当プロトコルは(特に区別する場合を除いて)SSL (Secure Sockets Layer) と呼ばれることも多い。これは、TLSの元になったプロトコルがSSLであり[1]、そのSSLという名称が広く普及していることによる”

wikipedia Transport Layer Security より抜粋


サイト閲覧したり通販サイトでお買い物したりした際に起きる通信に対して通信相手の認証、通信内容の暗号化、改竄の検出を提供しセキュリティを強化しますということですね。

最近では常時SSL化したサイトも増えて来ていますが、以前はお問い合わせなどの個人情報を扱うページだけ通信を暗号化すれば大丈夫だろうと考えている場合が多かったのではないのでしょうか!(※セガナがまさにそうでした。)

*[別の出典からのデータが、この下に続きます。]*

Lemma replay_attach st st' R ev now seq reading :
  restored st st' -> state_ R = st -> state_ok (trust_ R) st -> evidence_id ev = zero_id ->
  evidence_codable (stamp_evidence now (info_ R) ev).1 ->
  exists st2, replay_payload st' kEvidenceAttached seq (evidence_payload (now reading) (stamp_evidence now (info_ R) ev).1) = Ok st2
    /\ restored (effect now (info_ R) (AttachRequest ev) st) st2.
Proof using All.
  intros Hr <- Hok Hz Hc. change (replay_payload st' kEvidenceAttached seq ?p) with (replay_evidence st' p).
  cbn [effect]. pose proof (stamped_canonical now (info_ R) ev Hz) as Hid.
  set (stamped := (stamp_evidence now (info_ R) ev).1) in *. unfold replay_evidence. rewrite find_object.
  assert (map_find "evidence"%string (object (evidence_payload (now reading) stamped)) = Some (evidence_to_json stamped))
    as -> by (unfold evidence_payload; find_json).
  rewrite (evidence_roundtrip_spec stamped Hc Hid). cbv zeta.
  set (ids := map fst _). set (w' := fold_left _ ids _).
  assert (forall floor, restored (with_floor (with_workloads (state_ R) (fold_left (fun w wid =>
            update_workload w wid (attach_to stamped)) (affected (st_workloads (state_ R)) (ev_entries stamped))
            (st_workloads (state_ R)))) (ev_generation stamped)) (with_floor (with_workloads st' w') floor)) as Hgoal.
  { destruct Hr as [Hs Hws Hp Hd Hpg]. intros floor. split; try done; [by apply guarded_update_sorted|].
    intros k. unfold find_workload. cbn [with_floor with_workloads st_workloads]. pose proof (Hws k) as Hk.
    unfold find_workload in Hk. rewrite update_all_find by (intros; apply attach_twice). unfold w'.
    rewrite guarded_update_all_find by done.
    inversion Hk as [w s' Hww' Ek Ek'|Ek Ek']; symmetry in Ek, Ek'.
    - pose proof (affected_reaches (ev_entries stamped) _ _ _ (so_sorted _ _ Hok) Ek) as Ha.
      pose proof (replay_reaches stamped _ _ _ Hs Ek') as Hb. fold ids in Hb.
      assert (existsb (declares s') (ev_entries stamped) = existsb (declares w) (ev_entries stamped)) as Ed.
      { apply restored_reaches, Hww'. }
      cbn [default from_option Datatypes.id fmap option_fmap option_map].
      destruct (decide (k ∈ affected _ _)) as [Hin|Hn].
      + apply Ha in Hin as [Er Eh]. rewrite decide_True by (apply Hb; congruence). constructor.
        destruct Hww'. split; try done. cbn. intros e [= <-]. apply restored_all_stale.
      + destruct (decide (k ∈ ids)) as [Hin'|Hn']; constructor; [|done].
        assert (ws_retired w = true) as Er.
        { destruct (ws_retired w) eqn:Er; [done|]. destruct Hn. apply Ha. split; [done|]. rewrite <- Ed. by apply Hb. }
        destruct Hww'. split; try done; cbn; [congruence|]. intros e [= <-]. apply restored_all_stale.
    - rewrite decide_False; [destruct (decide _); constructor|].
      rewrite affected_elem. intros (s & Hin & _). apply keys_sorted_find in Hin; [|apply Hok]. congruence. }
  destruct (zlength ids =? 0) eqn:E; [|by eexists]. eexists. split; [reflexivity|].
  assert (ids = []) as Ei by (apply Z.eqb_eq in E; unfold zlength in E; destruct ids; [done|simpl in E; lia]).
  specialize (Hgoal (evidence_floor st')). unfold w' in Hgoal. rewrite Ei in Hgoal. by destruct st'.
Qed.

(** Every request accepted in a state of which the journal rebuilds a restored copy adds a
    record that takes the copy to a restored copy of the effect. *)
Definition durable (now : nat -> Z) (R : Runtime) (q : request) : Prop :=
  forall type payload, plan now R q = Ok (type, payload) ->
    record_readable payload /\ recoverable now (info_ R) q.

Lemma plan_object now R q type payload : plan now R q = Ok (type, payload) -> is_object payload = true.
Proof using.
  destruct q as [c|c|ev|p|wid]; cbn [plan]; intros (? & _ & E)%bind_Ok_iff; try by injection E as _ <-.
  destruct (stamp_evidence _ _ _). by injection E as _ <-.
Qed.

Lemma replay_planned st' R q now type payload seq :
  restored (state_ R) st' -> state_ok (trust_ R) (state_ R) -> plan now R q = Ok (type, payload) ->
  recoverable now (info_ R) q ->
  exists st2, replay_payload st' type seq payload = Ok st2 /\ restored (effect now (info_ R) q (state_ R)) st2.
Proof using All.
  intros Hr Hok Hp Hq. destruct q as [c|c|ev|p|wid]; cbn [plan recoverable] in *; apply bind_Ok_iff in Hp as (a & Ha & Hp).
  - injection Hp as <- <-. destruct a. by eapply replay_registration.
  - injection Hp as <- <-. by eapply replay_publication.
  - destruct Hq as [Hz Hc]. pose proof (replay_attach _ _ R ev now seq (stamp_evidence now (info_ R) ev).2 Hr eq_refl Hok Hz Hc) as Hst.
    destruct (stamp_evidence now (info_ R) ev) as [stamped reading]. injection Hp as <- <-. exact Hst.
  - injection Hp as <- <-. destruct Hq as [Hc Hid]. by eapply replay_install.
  - injection Hp as <- <-. destruct a. by eapply replay_retire.
Qed.

Lemma replay_request st' R q now type payload r :
  restored (state_ R) st' -> state_ok (trust_ R) (state_ R) -> plan now R q = Ok (type, payload) -> durable now R q ->
  r_type r = type -> r_payload r = bytes_of_string (dump payload) ->
  exists st2, replay_record st' r = Ok st2 /\ restored (effect now (info_ R) q (state_ R)) st2.
Proof using All.
  intros Hr Hok Hp Hd <- Hb. destruct (Hd _ _ Hp) as [Hread Hq].
  destruct (replay_planned st' R q now _ payload (r_sequence r) Hr Hok Hp Hq) as (st2 & E & Hr2).
  exists st2. split; [|done]. pose proof (plan_object _ _ _ _ _ Hp) as Ho. unfold replay_record.
  rewrite Hb, string_of_bytes_of_string, Hread. by destruct payload.
Qed.

(** ** Opening *)
Lemma clear_restored st st' :
  restored st st' ->
  restored st (with_workloads st' (map (fun p => (p.1, clear_decision p.2)) (st_workloads st'))).
Proof using.
  intros [Hs Hw Hp Hd Hg]. split; try done; [by apply map_values_sorted|]. intros k. unfold find_workload in *.
  cbn [with_workloads st_workloads]. rewrite map_values_find. pose proof (Hw k) as Hk.
  destruct (map_find k (st_workloads st')) as [w'|]; [|exact Hk]. inversion Hk as [w ? Hww'|]; subst. constructor.
  destruct Hww' as [? ? ? ? ? ? ? ? ? ? ? Hu]. split; try done. cbn. by rewrite Hu.
Qed.

Lemma records_after seq link l : 1 <= seq -> List.filter (fun r => 0 <? r_sequence r) (run_records seq link l) = run_records seq link l.
Proof using.
  revert seq link; induction l as [|[t p] l IH]; intros seq link Hs; [done|]. cbn [run_records List.filter].
  change (r_sequence (record_of t seq p link)) with seq. rewrite (proj2 (Z.ltb_lt 0 seq)) by lia. by rewrite IH by lia.
Qed.

(** Without a snapshot, opening replays the whole journal. *)
Lemma open_replays boot now files options files2 L rep l report :
  state_directory options <> EmptyString -> boot_ok boot ->
  open_ledger boot files (coordinator_identity (opt_trust options)) (Signature.trust_digest (opt_trust options))
  = (files2, Ok (L, report)) ->
  map_find snapshot_name files2 = None -> read_all true files2 = Ok (records_of l, rep) ->
  exists info, open_runtime boot now files options
    = (files2, match result_fold replay_record empty_state (records_of l) with
               | Ok st => Ok (mk_runtime info
                   (with_workloads st (map (fun p => (p.1, clear_decision p.2)) (st_workloads st)))
                   (opt_trust options) L (effective_max_age (opt_evidence_max_age_millis options)))
               | Err e => Err e
               end).
Proof using All.
  intros Hd Hb E Hsn Hread. unfold open_runtime. destruct (is_empty (state_directory options)) eqn:Ed.
  { by destruct (state_directory options). }
  cbv zeta. rewrite E. unfold snapshot_sequence, read_snapshot, read_file. rewrite Hsn.
  change (code_eqb kStateUnavailable kStateUnavailable) with true. cbn [mbind result_bind].
  unfold read_after. unfold read_all in Hread. rewrite (bok_listable _ Hb), Hread.
  rewrite records_after by lia. eexists. by destruct (result_fold _ _ _).
Qed.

GlobalSignのSSLサーバ証明書を契約していましたが、利用していたのは個人情報を扱うお問い合わせフォームだけでコーポレートサイトの他のページはそのままでしたのでこの機会に3サイトの全てのページを常時SSL化してみました。

 
Googleによる発表
googleの2016年9月の記事にてWebサイトをより安全にするための施策が発表されました。
Google Security Blog
■Moving towards a more secure web
https://security.googleblog.com/2016/09/moving-towards-more-secure-web.html
簡単に言うと、今後Google Chromeのブラウザでは閲覧しているサイトへの接続が安全(HTTPS接続)かどうかを判断してアドレスバーに表示していく表明と、その一環として2017年1月よりパスワードやクレジットカードを使用するページに対して安全性の有無を表示するとのこと。

表示の例としては以下の画像のようになるみたいです。

Google Security Blog Moving towards a more secure webより 

 

Not secure、直訳で「安全でない」
日本のchromeだと下の画像のように「保護されていません」と表示されるようです。
Not secureに比べて具体的かつダメージの少ない仕様になっていますね!



”今のところ”パスワードやクレジットカードを使用するページが対象なので該当ページがHTTPS接続していないページの方が珍しいとは思いますが、表示されてしまっているサイトは早急に対応した方が良さそうですね。

もちろんこの変更はあくまで初期段階でしかなく、今後どんどんセキュリティ警告は厳しくなり、最終的には全てのページが対象となり、更にNot secureの表示も危険度の高い警告のように変わる予定のようです。

Google Security Blog Moving towards a more secure webより

赤い三角の中に!があり、赤い字でNot secure。
日本仕様だとこんな感じでしょうか。


何も知らない人がサイトを訪問した際にこんなのが表示されたら「悪質なサイトじゃないのか?」「ウイルスに感染するんじゃないか?」と思うことでしょう。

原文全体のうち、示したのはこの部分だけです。